Lemma beside_phased p : beside gs K p → phased_as p Other.
Proof.
  intros [it' req Hreq|c n Hc]; [by apply other_phased|].
  eapply gates_mono, (gates_open _ _ _ _ (quiet K)); [done| |by right|].
  - intros sh sh' Hq. by left.
  - by apply (walk_task (HW := quota_walk Cache.list_order gs K)).
Qed.

Definition starts (req : Request) : phase := if keyed gs K req then Waiting else Other.

Lemma request_phased req :
  (∀ l w, limit_of gs req = Some (K, l, w) → l = lim ∧ w = W) →
  phased_as (request_task it gs req) (starts req).
Proof.
  unfold starts, keyed. intros Hreq. destruct (limit_of gs req) as [[[k l] w]|] eqn:Hlim.
  - destruct (String.eqb_spec k K) as [->|Hk].
    + destruct (Hreq l w eq_refl) as [-> ->]. by apply waiting_phased.
    + apply other_phased. congruence.
  - apply other_phased. congruence.
Qed.

(** All requests of the key that called an upstream went through. *)
Lemma callers_through reqs t hs :
  (∀ i h, (starts <$> reqs) !! i = Some h → ∃ h', hs !! i = Some h' ∧ grows h h') →
  Forall (λ io, ∃ h, hs !! io.1 = Some h ∧ may h io.2) t →
  (Z.of_nat (length (callers gs K reqs t)) ≤ through hs)%Z.
Proof.
  intros Hlater Hcalls. unfold through. rewrite <- positions_length.
  apply inj_le, submseteq_length, NoDup_submseteq; [apply NoDup_filter, NoDup_seq|].
  intros i [Hi Hseq]%list_elem_of_filter. destruct (reqs !! i) as [req|] eqn:Hreq; [|done].
  apply andb_true_iff in Hi as [Hkey (io & Hio & Hsend)%existsb_elem_of].
  apply andb_true_iff in Hsend as [<-%Nat.eqb_eq Hsend].
  rewrite Forall_forall in Hcalls. destruct (Hcalls io Hio) as (h & Hh & Hmay).
  destruct (Hlater io.1 Waiting) as (h' & Hh' & Hg).
  { rewrite list_lookup_fmap, Hreq. unfold starts; simpl. by rewrite Hkey. }
  simplify_eq. apply list_elem_of_filter. split.
  - destruct (Hmay Hsend) as [->| ->]; [done|]. by destruct Hg as [?|[_ ?]].
  - apply elem_of_seq. apply lookup_lt_Some in Hh. lia.
Qed.

Lemma none_through reqs : through (starts <$> reqs) = 0%Z.
Proof.
  unfold through. rewrite filter_none; [done|]. apply Forall_fmap, Forall_true. intros req.
  unfold starts; simpl. by case_match.
Qed.

Lemma mine_starts reqs : mine (starts <$> reqs) = length (filter (λ req, keyed gs K req = true) reqs).
Proof.
  unfold mine. induction reqs as [|req reqs IH]; [done|]. rewrite fmap_cons, !filter_cons.
  case_decide as Hs; case_decide as Hk; simpl; rewrite ?IH; [done| | |done];
    unfold starts in Hs; destruct (keyed gs K req); naive_solver.
Qed.
End run.

(** ** Properties *)

(** C6: the rate limit holds for the gateway as a whole. In a run whose clock stays within
    a period of any length, of all the requests of a key that arrive in it, interleaved in
    any way with each other, with other requests and with health checks, at most
    [limit * (period / window + 1)] make any upstream call: [limit] per window that can
    start in the period. If a window of the key was open at the start, what was left of
    its limit comes on top. The key has one limit and one window, the limiter is the
    in-memory one, and the requests of the key are at most so many that its [u32] counter
    cannot wrap. Retries of a request that was let through are not checked again. *)
Theorem rate_limit_bounds_calls `{WebLib, Auth.JwtLib, Profile} it gs K lim W t0 D
    reqs (sh : Shared AnyLimiter) l t ps' sh' :
  (0 < W)%Z → (0 ≤ lim)%Z → (0 ≤ D)%Z →
  Forall (λ req, ∀ l w, limit_of gs req = Some (K, l, w) → l = lim ∧ w = W) reqs →
  get_memory (sh_limiter sh) = Some l → (0 ≤ old_count (RateLimit.entry_of l K))%Z →
  (old_count (RateLimit.entry_of l K) + Z.of_nat (length (filter (λ req, keyed gs K req = true) reqs))
    ≤ u32_max)%Z →
  pool_trace (clock_in (in_period t0 D)) (beside gs K) (request_task it gs <$> reqs, sh) t (ps', sh') →
  (Z.of_nat (length (callers gs K reqs t)) ≤ lim * (D / W + 1) + credit lim (RateLimit.entry_of l K))%Z.
Proof.
  intros HW Hlim HD Hreqs Hmem Hold Hcount Htr.
  set (e0 := RateLimit.entry_of l K) in *. set (n := length _) in Hcount.
  assert (Hstart : in_account K lim W t0 D e0 n (starts gs K <$> reqs) sh).
  { split; [apply mine_starts|]. exists l. split; [done|]. unfold accounts. fold e0.
    pose proof (none_through gs K reqs) as Hnone. destruct e0 as [[s c]|] eqn:He0; [left|done].
    unfold in_old, spent, old_count in *. rewrite Hnone. split_and!; [done|simpl; lia..]. }
  destruct (pool_gates (clock_in (in_period t0 D)) (beside gs K) uses_memory (moves K lim W t0 D) may grows
    (moves_grow K lim W t0 D) may_grow (in_account K lim W t0 D e0 n) Other (starts gs K <$> reqs)
    (request_task it gs <$> reqs) sh t ps' sh') as (hs' & (_ & l' & _ & Hacc) & _ & Hlater & Hcalls);
    [|by apply account_moves|by apply account_new|by apply beside_phased|done|done| |].
  - intros hs sh1 (_ & l1 & Hl1 & _). by exists l1.
  - apply Forall2_fmap, Forall_Forall2_diag. eapply Forall_impl; [exact Hreqs|].
    intros req. apply request_phased.
  - pose proof (callers_through gs K reqs t hs' Hlater Hcalls) as Hle. etrans; [exact Hle|].
    assert (HD0 : (0 ≤ D / W)%Z) by (apply Z.div_pos; lia).
    pose proof (credit_pos lim e0) as Hcr.
    unfold accounts in Hacc. destruct (RateLimit.entry_of l' K) as [[s c]|]; [|nia].
    destruct Hacc as [(Hopen & _ & Hthr)|(Hs & _ & Hthr)]; cbn [fst snd] in *.
    + rewrite (old_credit lim e0 Hopen). assert (0 ≤ lim * (D / W + 1))%Z by nia. lia.
    + unfold room, in_period in *.
      assert (((s - t0) / W ≤ D / W)%Z) by (apply Z.div_le_mono; lia). nia.
Qed.

Import Demo.

(** One request per minute and client. *)
Definition quota_route : RouteConfig :=
  demo_route 0 None (Some {| rl_scope := ScopeIp; rl_limit := 1; rl_window_secs := 60 |}).

(** Two requests of one client, one after the other within a moment: one of them
    calls the upstream. *)
Lemma rate_limit_bounds_calls_witness :
  let gs := gateway quota_route in
  let sh := mkShared (sh_routes (shared quota_route)) (UseMemory RateLimit.InMemory.new) in
  let K := "r:ip:10.0.0.1"%string in
  let reqs := [get_request []; get_request []] in
  ∃ t ps' sh',
    pool_trace (clock_in (in_period 0 0)) (beside gs K) (request_task Cache.list_order gs <$> reqs, sh)
      t (ps', sh')
    ∧ called t 0 = true
    ∧ (Z.of_nat (length (callers gs K reqs t)) ≤ 1)%Z.
Proof.
  intros gs sh K reqs.
  set (o := alone_in (S := Shared AnyLimiter) (still (world first_fails))).
  set (p := request_task Cache.list_order gs (get_request [])).
  set (run1 := exec o p 0 sh). set (run2 := exec o p 0 (r_state run1)).
  assert (Ho : lawful eq (clock_in (in_period 0 0)) o) by (by apply still_lawful).
  assert (Htr : pool_trace (clock_in (in_period 0 0)) (beside gs K) ([p; p], sh)
    ((pair 0 <$> r_obs run1) ++ (pair 1 <$> r_obs run2))
    ([Done (r_out run1); Done (r_out run2)], r_state run2)).
  { eapply pool_trace_app.
    - by apply (exec_trace _ _ o 0 p [p; p] 0 sh Ho).
    - by apply (exec_trace _ _ o 1 p [Done (r_out run1); p] 0 (r_state run1) Ho). }
  eexists _, _, _. split_and!; [exact Htr|by vm_compute|].
  refine (rate_limit_bounds_calls Cache.list_order gs K 1 60000000000 0 0 reqs sh
    RateLimit.InMemory.new _ _ _ _ _ _ _ _ _ _ Htr); try done.
  assert (Hl : limit_of gs (get_request []) = Some (K, 1%Z, 60000000000%Z)) by by vm_compute.
  do 2 (apply Forall_cons; split; [intros l w; rewrite Hl; by intros [= <- <-]|]). by apply Forall_nil.
Defined.

End Quota.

▶ **Work instruction**: Go to the line in the material above that contains "unfold through. rewrite filter_none;" and copy exactly from there through the line that contains "a period of", stopping after it.

▶ **Exercise output**:
  unfold through. rewrite filter_none; [done|]. apply Forall_fmap, Forall_true. intros req.
  unfold starts; simpl. by case_match.
Qed.

Lemma mine_starts reqs : mine (starts <$> reqs) = length (filter (λ req, keyed gs K req = true) reqs).
Proof.
  unfold mine. induction reqs as [|req reqs IH]; [done|]. rewrite fmap_cons, !filter_cons.
  case_decide as Hs; case_decide as Hk; simpl; rewrite ?IH; [done| | |done];
    unfold starts in Hs; destruct (keyed gs K req); naive_solver.
Qed.
End run.

(** ** Properties *)

(** C6: the rate limit holds for the gateway as a whole. In a run whose clock stays within
    a period of any length, of all the requests of a key that arrive in it, interleaved in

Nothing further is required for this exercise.